The Extensibility framework uses objects classes implementing MaskingAlgorithm interface for several distinct purposes. These object life cycles are as follows:

Plugin Discovery

This occurs when the extensibility framework evaluates the capabilities present in a MaskingAlgorithm class.

  1. Java object creation - an object of the algorithm class is created
  2. getName - determines framework name
  3. getDescription - determines framework description
  4. getDefaultInstances - determines all plugin-provided algorithm instances. For each instance:
    1. getName - determines instance name
    2. getDescription - determines instance description
    3. validate - ensure object passes validation
    4. Serialize configurable fields - these are saved as a JSON document defining the instance's configuration
    5. Disposal - the Java object is discarded
  5. getAllowFurtherInstances - determines whether the framework is visible in the algorithm/framework API endpoint
  6. Disposal - the Java object is discarded

User Algorithm Creation

This life cycle occurs whenever a user attempts to create a new instance of a plugin algorithm framework. The algorithm definition is saved only if each step succeeds.

  1. Java object creation - an object of the algorithm class is created
  2. Configuration injection - the values in the user-provided JSON document are injected into the object
  3. validate - the object's validate method is called
  4. Disposal - the Java object is discarded

Note

The setup method is not executed when a user-defined instance is created.

Algorithm Use

This is the life cycle of an algorithm object when used to mask data.
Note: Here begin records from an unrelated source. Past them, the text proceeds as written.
(** C4, on the code: the big project is checked once through the temporary
    files with the include path [/opt/sdk/include]; the include paths are
    then replaced and the same project is requested again.  The second
    dispatch spills, finds the file set equal to the recorded one and writes
    nothing: the process is started on an include-list file that still holds
    the old directory. *)
Theorem include_list_stale_on_same_file_set :
  let before :=
    stateOf ((setIncludePaths ["/opt/other/include"] ;;
              checkFiles Scenario.bigProject) Scenario.bigChecked) in
  let out := onTimeout Scenario.settings Scenario.host before in
  spills Scenario.settings Scenario.host before = true /\
  dispatchIncludes Scenario.settings before = ["-I/opt/other/include"] /\
  currentlyCheckingFiles_ (stateOf out) = Qt.sort Scenario.bigProject /\
  starts (logOf out)
  = [ProcessStart "/usr/bin/cppcheck"
       ["--std=c++11";
        "--enable=warning,style,performance,portability,information,missingInclude,unusedFunction";
        "--template={file},{line},{severity},{id},{message}";
        "--file-list=/tmp/qt_temp.files";
        "--includes-file=/tmp/qt_temp.includes"]] /\
  fileOps IncludeListFile (logOf out) = [] /\
  contents (fileListFile_ (stateOf out))
  = Qt.join newline (Qt.sort Scenario.bigProject) /\
  contents (includeListFile_ (stateOf out)) = "/opt/sdk/include".
Proof.
  intros before out.
  split; [vm_compute; reflexivity|].
  split; [vm_compute; reflexivity|].
  split; [apply stringListEqb_eq; vm_compute; reflexivity|].
  split; [vm_compute; reflexivity|].
  split; [vm_compute; reflexivity|].
  split; [apply String.eqb_eq; vm_compute; reflexivity|].
  vm_compute; reflexivity.
Qed.
(** ** The window in calendar terms *)

(** The filter compares strings, and on calendar dates that is the
    comparison of days: with a start date, an end date and an entry date
    that are calendar dates, the entry passes the filter exactly when its
    day is neither before the start day nor after the end day. *)
Theorem filter_compares_days startDateString endDateString item ts te ti :
  Date_parse startDateString = Some ts ->
  Date_parse endDateString = Some te ->
  Date_parse (date item) = Some ti ->
  (in_window startDateString endDateString item = true <-> ts <= ti <= te).
Proof.
  intros Hs He Hi. unfold in_window. rewrite andb_true_iff.
  rewrite (str_le_dates _ _ _ _ Hs Hi), (str_le_dates _ _ _ _ Hi He).
  reflexivity.
Qed.

(** On a host whose zone offset never changes, [getStartDate] returns the
    calendar date eight days before the end date (from 9 January of the
    year 0000 on), a date that as a string is not after the end date. *)
Theorem start_date_eight_days_back LocalTZA endDateString t :
  zone_fixed LocalTZA ->
  Date_parse endDateString = Some t ->
  DayFromYear 0 + 8 <= Day t ->
  exists startDateString,
    getStartDate LocalTZA endDateString = Normal startDateString
    /\ Date_parse startDateString = Some (t - 8 * msPerDay)
    /\ str_le startDateString endDateString = true.
Proof.
  intros Hz Hp Hlo.
  destruct (getStartDate_fixed_offset LocalTZA _ _ Hz Hp) as [Hs Hv].
  specialize (Hv Hlo). eexists. split; [exact Hs|]. split; [exact Hv|].
  apply (str_le_dates _ _ _ _ Hv Hp). unfold msPerDay. lia.
Qed.
(** Below linked parents, every node is visited with linked parents. *)
Lemma visits_linked (n : AST.node) :
  ∀ parents, linked parents →
             Forall (λ v, linked v.2) (AST.visits parents n).
Proof.
  induction n using node_nested_ind; intros parents Hps;
    cbn [AST.visits]; (apply Forall_cons; split; [done|]);
    repeat (apply Forall_app; split);
    repeat match goal with
      | |- Forall _ [] => apply Forall_nil_2
      | H : ∀ ps, linked ps → Forall _ (AST.visits ps ?c)
        |- Forall _ (AST.visits _ ?c) => apply H; by apply linked_cons
      | H : list_all _ _ ?l |- Forall _ (flat_map _ ?l) =>
          apply Forall_flat_map; intros c Hc;
          pose proof (list_all_elem_of _ _ H c Hc) as IHc;
          clear H; cbv beta in IHc
      | H : option_all _ _ ?o |- Forall _ (match ?o with _ => _ end) =>
          destruct H
      end.
  set (here := _ :: parents).
  assert (Hhere : linked here) by (by apply linked_cons). clearbody here.
  induction H as [|p [c IHc q _] l _ IHl]; cbn [flat_map fst];
    [apply Forall_nil_2|apply Forall_app; split; [by apply IHc|done]].
Qed.

(** Below a [Program], every node has linked parents. *)
Lemma visits_program_linked (body : list AST.node) :
  Forall (λ v, AST.isMemberExpression v.1 = true → linked v.2)
    (AST.visits [] (AST.Program body)).
Proof.
  cbn [AST.visits]. apply Forall_cons. split; [done|].
  apply Forall_flat_map. intros c _.
  eapply Forall_impl; [apply visits_linked|]; [|by auto].
  by intros ?.
Qed.

(** ** Where a walk can throw *)

(** With linked parents, the callback for a member access finds the
    [parent] and the [parent.parent] it reads. *)
Lemma memberExpressionExit_total (object property : AST.node)
    (computed : bool) (parents : list AST.node) (st : state) :
  linked parents →
  ∃ e, memberExpressionExit (AST.MemberExpression object property computed)
         parents st = Ok e.
Proof.
  intros Hps. unfold memberExpressionExit.
  destruct (isCSSFound st); simpl; [|by eexists].
  destruct (bool_decide _); [by eexists|].
  destruct (truthy _); simpl; [|by eexists].
  destruct (differs _ _); [by eexists|].
  destruct parents as [|parent ancestors]; [done|].
  destruct parent; try by eexists.
  destruct (match AST.object object with
            | Some inner => negb (AST.isThisExpression inner)
            | None => false
            end); [by eexists|].
  destruct (_ && _); [by eexists|].
  destruct (_ && _); [by eexists|].
  destruct ancestors as [|grandparent ancestors]; [by destruct Hps|].
  destruct (AST.isMemberExpression grandparent); by eexists.
Qed.

Section Totality.

Variable findImport findRequire : AST.node → list AST.node → option string.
  1. Java object creation - an object of the algorithm class is created
  2. Configuration injection - the saved JSON document defining this instance is injected in the object
  3. setup - the setup method is called once
  4. mask - the mask method is called on each value to be masked
  5. tearDown - the tearDown method is called once
  6. Disposal - the Java object is discarded

Tip

It should be noted that a distinct Java object is created for each application of a masking algorithm during Job execution. For algorithms that create or load a large amount of state, this can result in significant memory usage storing redundant data for each instance. This can be avoided using a class level static cache to store data; the instance name, which can be retrieved during setup from the ComponentService interface object, can be used as an access key for data cached in this way.

Multi-Column Masking

It is possible to write an algorithm that masks data that depends on other column(s) values. In order to account for the different possible data types, we use an object called a GenericDataRow.

Generic Data

A GenericDataRow is a map of field names (String) to GenericData objects. Each GenericData object contains the value, along with methods to return the respective typed object. When accessing the value from a GenericDataObject it will be necessary to read it into a Core Data Type. To do so, use one of the following methods:

  • getStringValue()
  • getBigDecimalValue()
  • getLocalDateTimeValue()
  • getByteBufferValue()

Once the value has been masked it should be re-set by calling setValue and passing as an argument the value as a Core Data Type.